As Las Cruces will gradually recover out of the pandemic, Mayor Miyagishima said a goal for the City moving forward is to begin creating “local wealth,” which he described as the opportunity for Las Crucens to look beyond their roles as workers and toward building a base of personal and family wealth.
“I recently asked that our new Strategic Plan, call on the Economic Development Department to develop a component dedicated to Local Wealth Creation,” Mayor Miyagishima said. “…Creating local wealth leads, to the intergenerational transfer of wealth within our community, helping our children gain a financial foothold in their own lives. We need to open the doors of prosperity to all of our residents, so that building wealth is an activity of the many, not just a few.”
As a potential source for creating local wealth, the Mayor singled out the proposed development of City-owned property on east Lohman Avenue, near MountainView Regional Medical Center.
“We engaged a master planning consultant and worked with the public to envision a mixed-use residential and commercial district that will include not just single-family homes, but properties designed to serve what has come to be known nationally as the ‘missing middle’ – housing affordable to buyers and renters of more modest incomes, many of whom are the same people who have served us so selflessly over last 12 months.
We believe private developers and builders will find increasing value in serving this market, but for the time being we can make sure that developments that occur on land owned by public entities, like the City or the State Land Office, or that are subsidized in some way by taxpayers, include plenty of well-designed, attractive, energy-efficient homes affordable to a wider range of our residents.”
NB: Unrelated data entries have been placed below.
(** * Device registry and telemetry ingestion (web-admin server)

    A shallow embedding of the request handlers of
    [web-admin/server/controllers/deviceController.js], of the heartbeat
    route of [routes/api.js] and of the storage adapter
    [config/database.js], together with the relational schema the adapter
    creates.

    The adapter selects its backend with [process.env.DB_TYPE || 'sqlite'];
    this development covers the default backend, SQLite.  The statements the
    controller sends are the same text for both backends up to the spelling
    of the boolean literal ([TRUE] / [1]).

    Conventions.
    - A table is the list of its rows in rowid (insertion) order.
    - [CURRENT_TIMESTAMP] is a number of seconds ([datetime]); every
      statement of one request reads the same clock value [now].
    - A request field that is absent is [None]; node-sqlite3 leaves such a
      parameter unbound and SQLite reads an unbound parameter as NULL.
    - The [page] and [limit] of a query string are decimal integers, and
      they and the row counts are integers that a JavaScript number
      represents exactly, so [Math.ceil (total / limit)] is integer
      ceiling division.
    - A handler body is a tree of awaited statements.  It is run either
      alone, with a list that says under which of its statements the
      storage fails, or together with a second body, statement by
      statement under a schedule. *)

From Stdlib Require Import ZArith List Bool String Ascii Lia QArith.
From Stdlib Require Import Sorted Permutation.
Import ListNotations.

Open Scope string_scope.
Open Scope list_scope.
Open Scope Z_scope.

(** ** Schema *)

Definition datetime := Z.

(** [CREATE TABLE devices] *)
Record device := mkDevice {
  id : Z;                          (* INTEGER PRIMARY KEY AUTOINCREMENT *)
  device_id : string;              (* TEXT UNIQUE NOT NULL *)
  model : string;                  (* TEXT NOT NULL *)
  manufacturer : string;           (* TEXT NOT NULL *)
  os_version : option string;      (* TEXT *)
  app_version : option string;     (* TEXT *)
  first_seen : datetime;           (* DEFAULT CURRENT_TIMESTAMP *)
  last_seen : datetime;            (* DEFAULT CURRENT_TIMESTAMP *)
  is_active : bool;                (* BOOLEAN DEFAULT 1 *)
  created_at : datetime;           (* DEFAULT CURRENT_TIMESTAMP *)
  updated_at : datetime            (* DEFAULT CURRENT_TIMESTAMP *)
}.

(** [CREATE TABLE device_logs]; the table declares
    [FOREIGN KEY (device_id) REFERENCES devices(device_id) ON DELETE CASCADE]. *)
Record device_log := mkLog {
  log_id : Z;                      (* INTEGER PRIMARY KEY AUTOINCREMENT *)
  log_device_id : string;          (* TEXT NOT NULL *)
  battery_level : option Z;        (* INTEGER *)
  network_status : option string;  (* TEXT *)
  latitude : option Q;             (* REAL *)
  longitude : option Q;            (* REAL *)
  local_ip : option string;        (* TEXT *)
  public_ip : option string;       (* TEXT *)
  timestamp : Z;                   (* INTEGER NOT NULL *)
  log_created_at : datetime        (* DEFAULT CURRENT_TIMESTAMP *)
}.

(** The connection and the two tables behind it.  [foreign_keys] is the
    connection's [PRAGMA foreign_keys] setting: SQLite checks and cascades
    foreign keys only on a connection that switched it on.  The two [_seq]
    fields are the AUTOINCREMENT counters. *)
Record database := mkDatabase {
  foreign_keys : bool;
  devices : list device;
  devices_seq : Z;
  device_logs : list device_log;
  device_logs_seq : Z
}.
(** The encoder has no failure path, and the size of its result. *)
Lemma bufferToWav_length (abuffer : AudioBuffer) :
  exists blob : Blob,
    bufferToWav abuffer = Ok blob /\
    length (blobParts blob)
    = (44 + bufferLength abuffer * numberOfChannels abuffer * 2)%nat /\
    take 44 (blobParts blob) = header abuffer.
Proof.
  eexists. split; [apply bufferToWav_spec|]. cbn [blobParts]. split.
  - rewrite !length_app, length_header, length_replicate.
    rewrite (flat_map_constant_length (c := (2 * numberOfChannels abuffer)%nat)).
    + rewrite length_seq. lia.
    + intros p _. apply length_frameBytes.
  - apply take_app_length'. exact (length_header abuffer).
Qed.




Lemma frameCountOf_nonpos (fl : Q -> Q) `{!Rounding fl} (buffer : AudioBuffer)
    (startTime endTime : Q) :
  (0 <= sampleRate buffer)%Q -> (endTime <= startTime)%Q ->
  frameCountOf fl buffer startTime endTime <= 0.
Proof.
  intros Hr Hle. unfold frameCountOf.
  assert (endSampleOf fl buffer endTime <= startSampleOf fl buffer startTime); [|lia].
  apply Qfloor_resp_le, fl_mono. by apply Qmult_le_compat_r.
Qed.

(** *** With the infinities *)

Section ExtendedFacts.
Context (fl : Q -> Q) `{!Rounding fl}.

Lemma fl_of_zero : (fl 0 == 0)%Q.
Proof. apply (fl_int 0). vm_compute. discriminate. Qed.

Lemma fl_nonpos (x : Q) : (x <= 0)%Q -> (fl x <= 0)%Q.
Proof. intros H. rewrite <- fl_of_zero. by apply fl_mono. Qed.

Lemma fl_pos_int (n : Z) : 0 < n -> (1 <= fl (inject_Z n))%Q.
Proof.
  intros H.
  assert (E : (fl (inject_Z 1) == inject_Z 1)%Q)
    by (apply (fl_int 1); vm_compute; discriminate).
  change 1%Q with (inject_Z 1). rewrite <- E.
  apply fl_mono. rewrite <- Zle_Qle. lia.
Qed.

Lemma MAX_VALUE_pos : (0 < Extended.MAX_VALUE)%Q.
Proof. reflexivity. Qed.

(** The sign of a difference of integers survives the rounding and the
    overflow. *)
Lemma nonpositive_difference (a b : Z) :
  Extended.nonpositive (Extended.overflow fl (inject_Z a - inject_Z b))
  = true <-> a - b <= 0.
Proof.
  assert (E : (inject_Z a - inject_Z b == inject_Z (a - b))%Q).
  { unfold Z.sub. rewrite inject_Z_plus, inject_Z_opp. reflexivity. }
  assert (Efl : (fl (inject_Z a - inject_Z b) == fl (inject_Z (a - b)))%Q).
  { apply Qle_antisym; apply fl_mono; rewrite E; apply Qle_refl. }
  pose proof MAX_VALUE_pos as HM.
  unfold Extended.overflow. cbn zeta.
  set (d := fl (inject_Z a - inject_Z b)) in *.
  destruct (Z.le_gt_cases (a - b) 0) as [Hle|Hgt].
  - assert (Hd : (d <= 0)%Q).
    { rewrite Efl. apply fl_nonpos. change 0%Q with (inject_Z 0).
      by rewrite <- Zle_Qle. }
    split; [done|]. intros _.
    destruct (Qle_bool (Qabs d) Extended.MAX_VALUE) eqn:Hin; cbn.
    + by apply Qle_bool_iff.
    + apply negb_true_iff. apply not_true_is_false. intros H0.
      apply Qle_bool_iff in H0.
      assert (E0 : (d == 0)%Q) by (by apply Qle_antisym).
      apply not_true_iff_false in Hin. apply Hin, Qle_bool_iff.
      rewrite E0. cbn. by apply Qlt_le_weak.
  - assert (Hd : (1 <= d)%Q) by (rewrite Efl; by apply fl_pos_int).
    split; [|lia]. intros H. exfalso.
    destruct (Qle_bool (Qabs d) Extended.MAX_VALUE); cbn in H.
    + apply Qle_bool_iff in H. lra.
    + apply negb_true_iff, not_true_iff_false in H. apply H, Qle_bool_iff. lra.
Qed.
End ExtendedFacts.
Mayor Miyagishima added other opportunities for building local wealth could come from continued redevelopment of the El Paseo and Solano Drive corridors.
The Mayor vowed his focus and that of City leaders will not be limited to just one area of Las Cruces.
“A revitalized downtown, vibrant city corridors, healthy and steadily renewing existing neighborhoods – these are the ways we will avoid a problem that so many growing cities have experienced: a doughnut-like growth pattern that features a circle of newer, well-appointed neighborhoods around a hollowed-out core,” he said.
“We are not going to let that happen here.”
Commitments also remain strong for creating a behavioral health district, enhancing ties of community and mutual respect among residents, and being proactive in dealing with climate changes.
The full video version of Mayor Miyagishima’s State of the City Address is available online at clctv.com and at YouTube.com/clctv20. The State of the City Address will also be rebroadcast at various times in the coming weeks on CLC-TV, Comcast Cable channel 20.